The landmark piece of legislation heads to the House.
By Lauren Feiner, a senior policy reporter at The Verge, covering the intersection of Silicon Valley and Capitol Hill. She spent 5 years covering tech policy at CNBC, writing about antitrust, privacy, and content moderation reform. theverge.com, July 30, 2024
Image: Cath Virginia / The Verge; Getty Images |
Senate Majority Leader Chuck Schumer (D-NY) called it “a momentous day” in a speech ahead of the vote, saying that “the Senate keeps its promise to every parent who’s lost a child because of the risks of social media.” He called for the House to pass the bills “as soon as they can.”
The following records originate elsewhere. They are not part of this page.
(** * A shallow embedding of [2-better-advection/Fluid.cpp]

    The simulator of the "incremental fluids" tutorial: a staggered
    scalar grid ([FluidQuantity]) and a solver coupling a density field
    and the two velocity components through a divergence computation,
    a relaxation pressure solve, a pressure-gradient correction and a
    semi-Lagrangian advection.

    Modelling choices.
    - [double] is modelled by exact rationals [Q]; [min]/[max] are [Qmin]
      and [Qmax] (they return the same argument as [std::min]/[std::max]),
      [fabs] is [Qabs], and the C cast [(int)d] truncates toward zero.
    - A heap buffer [double *] is a [list Q]; [buf[i]] is [rd].  The
      source never checks its indices; a read past a buffer is undefined
      behaviour, modelled as an unspecified value [junk i] (the whole
      development is parameterised by [junk]).  A write past a buffer is
      dropped.
    - [sqrt] (used only by [length]) is an arbitrary function.
    - Every nested [for (y ...) for (x ...)] loop is a left fold over the
      list of visited cells, in the same row-major order. *)

From Stdlib Require Import ZArith QArith Qminmax Qabs List Lia Lqa.
Import ListNotations.

Open Scope Q_scope.

(** ** Integers, loops and buffers *)

(** The C cast [(int)d]: truncation toward zero. *)
Definition to_int (q : Q) : Z := Z.quot (Qnum q) (Zpos (Qden q)).

(** [for (int k = lo; k < hi; k++)]. *)
Definition zrange (lo hi : Z) : list Z :=
  map (fun k => (lo + Z.of_nat k)%Z) (seq 0 (Z.to_nat (hi - lo))).
(** The statement at a concrete buffer: ["ab\ncd"], position 4. *)
Lemma get_current_line_locates_witness :
  exists line_start line_length : nat,
    _get_current_line (list_ascii_of_string ("ab" ++ String "010" "cd")) 4 "010"
      = Return (Z.of_nat line_start, Z.of_nat line_length) /\
    (line_start <= Z.to_nat 4 <= line_start + line_length)%nat /\
    (line_start + line_length
       <= List.length (list_ascii_of_string ("ab" ++ String "010" "cd")))%nat /\
    (line_start = O \/
     exists j, line_start = S j /\
       deref (list_ascii_of_string ("ab" ++ String "010" "cd")) j = "010"%char) /\
    (forall j, (line_start <= j < line_start + line_length)%nat ->
       deref (list_ascii_of_string ("ab" ++ String "010" "cd")) j <> "010"%char) /\
    ((line_start + line_length)%nat
       = List.length (list_ascii_of_string ("ab" ++ String "010" "cd")) \/
     deref (list_ascii_of_string ("ab" ++ String "010" "cd"))
       (line_start + line_length) = "010"%char).
Proof.
  apply (get_current_line_locates
           (list_ascii_of_string ("ab" ++ String "010" "cd")) "010" 4).
  simpl. lia.
Defined.

(** ** [_split] *)

Section Split.

Variable d : ascii.

(** The loop of [_split], followed by the last [push_back], reads the rest
    of the bytes the way [split_from] does. *)
Lemma split_loop_split_from (str : list ascii) (n : nat) :
  forall (ret : list string) (p_beg p_end : nat),
    (p_beg <= p_end)%nat ->
    (p_end + n = List.length str)%nat ->
    (let '(ret', b, e) := _split_loop str d n ret p_beg p_end in
     ret' ++ [std_string str b (e - b)])
    = ret ++ split_from d (span str p_beg (p_end - p_beg)) (skipn p_end str).
Proof.
  induction n as [|n IH]; intros ret p_beg p_end Hle Hlen.
  - simpl. rewrite skipn_all2 by lia. reflexivity.
  - simpl. rewrite (skipn_deref str p_end) by lia. simpl.
    destruct (Ascii.eqb (deref str p_end) d).
    + rewrite IH by lia.
      replace (S p_end - (p_end + 1))%nat with O by lia.
      rewrite span_empty, <- app_assoc. reflexivity.
    + rewrite IH by lia.
      replace (S p_end - p_beg)%nat with (S (p_end - p_beg)) by lia.
      rewrite span_snoc by lia.
      replace (p_beg + (p_end - p_beg))%nat with p_end by lia.
      reflexivity.
Qed.

Lemma split_as_split_from (str : list ascii) :
  _split str d = split_from d [] str.
Proof.
  unfold _split.
  pose proof (split_loop_split_from str (List.length str) [] 0 0) as H.
  destruct (_split_loop str d (List.length str) [] 0 0) as [[ret b] e].
  rewrite H by lia. reflexivity.
Qed.

Lemma split_from_length (rest cur : list ascii) :
  List.length (split_from d cur rest) = S (occurrences d rest).
Proof.
  revert cur. unfold occurrences.
  induction rest as [|c rest IH]; intros cur; simpl; [reflexivity|].
  destruct (Ascii.eqb c d) eqn:E.
  - apply Ascii.eqb_eq in E. subst c.
    destruct (ascii_dec d d) as [_|Hne]; [|contradiction].
    simpl. now rewrite IH.
  - apply Ascii.eqb_neq in E.
    destruct (ascii_dec c d) as [Heq|_]; [contradiction|].
    apply IH.
Qed.

Lemma split_from_nonempty (rest cur : list ascii) : split_from d cur rest <> [].
Proof.
  intros H. pose proof (split_from_length rest cur) as L.
  rewrite H in L. discriminate.
Qed.

Lemma split_from_join (rest cur : list ascii) :
  join d (split_from d cur rest) = cur ++ rest.
Proof.
  revert cur. induction rest as [|c rest IH]; intros cur; simpl.
  - rewrite list_ascii_of_string_of_list_ascii. now rewrite app_nil_r.
  - destruct (Ascii.eqb c d) eqn:E.
    + apply Ascii.eqb_eq in E. subst c.
      specialize (IH []).
      change (join d (string_of_list_ascii cur :: split_from d [] rest))
        with (match split_from d [] rest with
              | [] => list_ascii_of_string (string_of_list_ascii cur)
              | _ :: _ =>
                  list_ascii_of_string (string_of_list_ascii cur)
                    ++ d :: join d (split_from d [] rest)
              end).
      destruct (split_from d [] rest) eqn:S0.
      * exfalso. exact (split_from_nonempty rest [] S0).
      * rewrite IH, list_ascii_of_string_of_list_ascii. reflexivity.
    + rewrite IH, <- app_assoc. reflexivity.
Qed.

Lemma split_from_no_delimiter (rest cur : list ascii) :
  ~ In d cur ->
  Forall (fun f => ~ In d (list_ascii_of_string f)) (split_from d cur rest).
Proof.
  revert cur. induction rest as [|c rest IH]; intros cur Hcur; simpl.
  - constructor; [|constructor].
    now rewrite list_ascii_of_string_of_list_ascii.
  - destruct (Ascii.eqb c d) eqn:E.
    + constructor.
      * now rewrite list_ascii_of_string_of_list_ascii.
      * apply IH. intros [].
    + apply IH. intros Hin. apply in_app_or in Hin.
      destruct Hin as [Hin|[Heq|[]]]; [now apply Hcur|].
      apply Ascii.eqb_neq in E. now apply E.
Qed.

End Split.

Lemma split_nonempty (str : list ascii) (d : ascii) : _split str d <> [].
Proof. rewrite split_as_split_from. apply split_from_nonempty. Qed.

Lemma split_length (str : list ascii) (d : ascii) :
  List.length (_split str d) = S (occurrences d str).
Proof. rewrite split_as_split_from. apply split_from_length. Qed.

(** C3: [_split] returns one field more than there are delimiter bytes in
    its input; the fields are the stretches between the delimiters, in
    order, unchanged (joining them with the delimiter gives the input back,
    and no field holds a delimiter), so empty fields are kept and nothing is
    trimmed or unquoted.  The input [a,,b] gives the fields [a], empty and
    [b], and the empty input gives one empty field. *)
Theorem split_fields (str : list ascii) (delimiter : ascii) :
  List.length (_split str delimiter) = S (occurrences delimiter str) /\
  join delimiter (_split str delimiter) = str /\
  Forall (fun f => ~ In delimiter (list_ascii_of_string f)) (_split str delimiter) /\
  _split (list_ascii_of_string "a,,b") "," = ["a"; EmptyString; "b"]%string /\
  _split (list_ascii_of_string " a , b") "," = [" a "; " b"]%string /\
  _split ["034"; "b"; ","; "c"; "034"]%char ","
    = [String "034" "b"; String "c" (String "034" EmptyString)]%string /\
  _split [] delimiter = [EmptyString].
Proof.
  rewrite !split_as_split_from.
  split; [apply split_from_length|].
  split; [apply split_from_join|].
  split; [apply split_from_no_delimiter; intros []|].
  repeat split; reflexivity.
Qed.

(** ** [CsvConfig] *)

Lemma line_end_loop_first_line (lt : ascii) (text pre : list ascii) :
  _line_end_loop (pre ++ text) lt (List.length text) (List.length pre)
  = (List.length pre + List.length (first_line text lt))%nat.
Proof.
  revert pre. induction text as [|c text IH]; intros pre; simpl.
  - lia.
  - rewrite deref_app_here.
    destruct (Ascii.eqb c lt); simpl; [lia|].
    specialize (IH (pre ++ [c])).
    rewrite <- app_assoc, length_app in IH. simpl in IH.
    replace (S (List.length pre)) with (List.length pre + 1)%nat by lia.
    rewrite IH. lia.
Qed.
(** * powerwalk: a concurrent file-tree walker

    Verification development for [walker.go].  [WalkLimit] starts [limit]
    worker goroutines, one error monitor and one discoverer, and waits for
    the discoverer only.  The goroutines are modelled by their program
    counters (one constructor per blocking point or statement of the source),
    the three unbuffered channels by their closed flags, and the scheduler by
    an explicit list of actions: [step] runs one statement of one goroutine,
    [WalkLimit] runs a whole schedule.  Interleavings are sequentially
    consistent.

    The tree-discovery primitive [filepath.Walk] belongs to the Go standard
    library.  It is represented by the sequence of entries it hands to its
    callback while the callback keeps returning nil; a callback result that is
    neither nil nor [SkipDir] ends the walk with that result. *)

From stdpp Require Import base list strings.
From Stdlib Require Import ZArith Lia.

Local Open Scope Z_scope.

(** ** Data *)

(** Go's [error] values.  [WalkAbort] is the value built by
    [errors.New("Error in walk. Cannot continue.")] inside the discovery
    callback (line 80); it is allocated there and never handed to the
    visitor. *)
Inductive error :=
| SkipDir
| WalkAbort
| Err (msg : string).

(** The part of [os.FileInfo] a visitor can look at. *)
Record FileInfo := { name : string; isDir : bool }.

(** [type walkArgs struct] (line 102). *)
Record walkArgs := { path : string; info : option FileInfo; err : option error }.

(** [filepath.WalkFunc], with nil as [None]. *)
Definition WalkFunc := walkArgs -> option error.

(** [const DefaultConcurrentWalks int = 50] (line 12). *)
Definition DefaultConcurrentWalks : Z := 50.

(** Values a goroutine can panic with. *)
Inductive panic_value :=
| PanicString (msg : string)
| CloseOfClosedChannel
| SendOnClosedChannel
| NilDereference.

Definition limit_message : string := "powerwalk: limit must be greater than zero.".

Inductive goroutine := GMain | GMonitor | GDiscoverer | GWorker (i : nat).

(** ** Program counters *)

(** A worker (lines 46-57). *)
Inductive worker_pc :=
| WSelect                 (* line 48, the select has not been evaluated yet *)
| WParked                 (* line 48, blocked in the select on files and kill *)
| WCall (a : walkArgs)    (* line 50, walkFn is running on a *)
| WSendErr (e : error)    (* line 51, errs <- e *)
| WReturned.              (* line 54 *)

(** The error monitor (lines 63-70). *)
Inductive monitor_pc :=
| MNotStarted
| MSelect                 (* line 64 *)
| MAssign (e : error)     (* line 65, e received, the store to walkErr pending *)
| MCloseKill              (* line 66 *)
| MReturned.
KOSA is a landmark piece of legislation that a persistent group of parent advocates played a key role in pushing forward — meeting with lawmakers, showing up at hearings with tech CEOs, and bringing along photos of their children, who, in many cases, died by suicide after experiencing cyberbullying or other harms from social media. These parents say that a bill like KOSA could have saved their own children from suffering and hope it will do the same for other children.
The bill works by creating a duty of care for online platforms that are used by minors, requiring they take “reasonable” measures in how they design their products to mitigate a list of harms, including online bullying, sexual exploitation, drug promotion, and eating disorders. It specifies that the bill doesn’t prevent platforms from letting minors search for any specific content or providing resources to mitigate any of the listed harms, “including evidence-informed information and clinical resources.”
Parent advocates believe this legal duty of care will protect children, but digital rights, free speech, and some LGBTQ+ advocates believe the bill could actually harm marginalized kids by creating a chilling effect and pressuring platforms to limit free expression on the internet. In a recent letter to senators, groups including the American Civil Liberties Union (ACLU), Electronic Frontier Foundation (EFF), LGBT Tech, and NetChoice wrote that the duty of care could result in “aggressive filtering of content by companies preventing access to important, First Amendment-protected, educational, and even lifesaving content” to avoid liability. They also fear it will lead platforms to impose age verification systems, raising additional privacy and constitutional concerns.